(* ===== verification/Atomicity.v ===== *)
(** * Atomicity

    [connectors/atomicity/src/]: which slots of a number of them each replica of a group owns, the debt a group runs up
    under a key, the lock a routine runs under, the keys all of them are written to, and the loop through which a replica
    learns what it owns. The registry of replicas ([n-and-i]), the lock itself ([redlock]) and Redis are not the program's:
    the first is what the steps of the loop are given, the second a function, the third the state the script changes. *)
From stdpp Require Import strings gmap sorting.
From S2P Require Import Prelude.

Open Scope Z_scope.

(** ** Slots ([atom.js]) *)

(** the number of a replica, and how many there are *)
Record Assignment := mkAssignment { i_ : Z; n_ : Z }.

(** [for (let slot = i; slot < total; slot += n)], with fuel *)
Fixpoint from_slot (fuel : nat) (slot n total : Z) : list Z :=
  match fuel with
  | O => []
  | S fuel => if slot <? total then slot :: from_slot fuel (slot + n) n total else []
  end.

Definition slots (assignment : option Assignment) (total : Z) : option (list Z) :=
  (fun a => from_slot (Z.to_nat total) (i_ a) (n_ a) total) <$> assignment.

(** ** Keys ([atom.js]) *)

Inductive kind := SLOTS | METER | LOCK.

Definition named (k : kind) : string := match k with SLOTS => "slots" | METER => "meter" | LOCK => "lock" end.

Definition ATOM : string := "atom".

Definition prefix (scope group : string) : string := scope +:+ ":" +:+ ATOM +:+ ":" +:+ group +:+ ":".

Definition key_of (scope group : string) (k : kind) (key : string) : string := prefix scope group +:+ named k +:+ ":" +:+ key.

Definition keys (scope group : string) (k : kind) (ks : list string) : list string := key_of scope group k <$> ks.

(** ** Debt ([meter.js]) *)

Definition GRACE : Z := 10000.
Definition CHUNK : nat := 2000.

(** a key: its debt, the moment of it, and the moment it expires *)
Record Debt := mkDebt { debt : Z; at_ : Z; expires : Z }.

Notation Store := (gmap string Debt) (only parsing).

(** what is read of a key: nothing where it is not there or has expired *)
Definition read (now : Z) (key : string) (s : Store) : option Debt :=
  match s !! key with Some d => if now <? expires d then Some d else None | None => None end.

(** one turn of the script's loop *)
Definition add_debt (now : Z) (key : string) (delta : Z) (s : Store) : Z * Store :=
  let d := match read now key s with Some d => debt d | None => 0 end in
  let at' := match read now key s with Some d => at_ d | None => now end in
  let total := Z.max 0 (d - (now - at')) + delta in
  (total, <[key := mkDebt total now (now + (total + GRACE))]> s).

Fixpoint script (now : Z) (batch : list (string * Z)) (s : Store) : list Z * Store :=
  match batch with
  | [] => ([], s)
  | (key, delta) :: batch =>
      let '(d, s) := add_debt now key delta s in
      let '(ds, s) := script now batch s in
      (d :: ds, s)
  end.

(** [meter]: a batch in calls of a bounded number of keys, each at a moment of its own *)
Fixpoint meter (fuel : nat) (clock : nat -> Z) (batch : list (string * Z)) (s : Store) : list Z * Store :=
  match fuel with
  | O => ([], s)
  | S fuel =>
      if (length batch <=? CHUNK)%nat then script (clock O) batch s
      else
        let '(ds, s) := script (clock O) (take CHUNK batch) s in
        let '(ds', s) := meter fuel (fun n => clock (S n)) (drop CHUNK batch) s in
        (ds ++ ds', s)
  end.

(** ** A lock ([atom.js]) *)

(** what the gauge of the routines that hold says, and the waits recorded *)
Record Meters := mkMeters { holding : Z; waits : nat }.

(** how taking a lock ends: it is refused, or the routine runs and its extension fails, or the release of it, or nothing *)
Inductive taking (E : Type) := Refused (e : E) | Taken (afterwards : option E).
Arguments Refused {E} e.
Arguments Taken {E} afterwards.

Definition LEASE : Z := 5000.

(** [using] of the library runs what it is given under the lock; the routine's result, and the meters before it, while it
    works and once all is done *)
Definition lock {E A} (using_ : list string -> Z -> taking E) (scope group : string) (ks : list string)
    (routine : Meters -> result E A * Meters) (m : Meters) : result E A * Meters :=
  match using_ (keys scope group LOCK ks) LEASE with
  | Refused e => (Throw e, mkMeters (holding m) (S (waits m)))
  | Taken afterwards =>
      let '(r, m) := routine (mkMeters (holding m + 1) (S (waits m))) in
      (match afterwards with Some e => Throw e | None => r end, mkMeters (holding m - 1) (waits m))
  end.

(** ** One atom per group of a process ([factory.js]) *)

Definition atom_of {A} (make : string -> A) (group : string) (atoms : gmap string A) : A * gmap string A :=
  match atoms !! group with
  | Some a => (a, atoms)
  | None => (make group, <[group := make group]> atoms)
  end.

(** ** The connection ([connection.js]) *)

Definition VARIABLE : string := "TOA_ATOMICITY_REDIS".
Definition DEV : string := "redis://localhost:31040".

Definition resolve (environment : string -> option string) : list string :=
  match environment VARIABLE with
  | None => if bool_decide (environment "TOA_DEV" = Some "1") then [DEV] else []
  | Some v => filter (fun url => url <> "") (split " "%char v)
  end.

(** the addresses connected to: the first keeps slots and debts, all of them locks *)
Definition open_connection (environment : string -> option string) : result string (list string) :=
  let urls := resolve environment in
  if bool_decide (urls = []) then Ok []
  else if Nat.even (length urls) then Throw "Atomicity takes an odd number of addresses."
  else Ok urls.

Definition quorum (n : nat) : nat := (n / 2 + 1)%nat.

(** ** The loop ([atom.js]) *)

Record Atom := mkAtom {
  assignment : option Assignment;
  listeners : list nat;
  (** [#discover] runs *)
  running : bool;
  aborted : bool;
  (** what each listener was called with, in order *)
  told : list (nat * option Assignment)
}.

Definition atom : Atom := mkAtom None [] false false [].

(** each listener is called in turn, up to one that raises *)
Fixpoint tell (a : option Assignment) (ls : list nat) (raises : nat -> bool) : list (nat * option Assignment) * bool :=
  match ls with
  | [] => ([], true)
  | l :: ls => if raises l then ([(l, a)], false) else let '(said, whole) := tell a ls raises in ((l, a) :: said, whole)
  end.

Inductive step :=
(** it is opened, with a Redis or without *)
| Opens (redis : bool)
(** the registry hands out a pair, or the idle one; some listeners raise *)
| Yields (i : option Z) (n : Z) (raises : nat -> bool)
| Adds (l : nat)
| Removes (l : nat)
| Closes
(** the loop, aborted, ends *)
| Ends.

+-------+

| The problem |
Give back exactly the lines of the listing above that run from the line with "if (length batch" to the line with "Record Meters := mkMeters", inclusive.

| Response to the exercise |
      if (length batch <=? CHUNK)%nat then script (clock O) batch s
      else
        let '(ds, s) := script (clock O) (take CHUNK batch) s in
        let '(ds', s) := meter fuel (fun n => clock (S n)) (drop CHUNK batch) s in
        (ds ++ ds', s)
  end.

(** ** A lock ([atom.js]) *)

(** what the gauge of the routines that hold says, and the waits recorded *)
Record Meters := mkMeters { holding : Z; waits : nat }.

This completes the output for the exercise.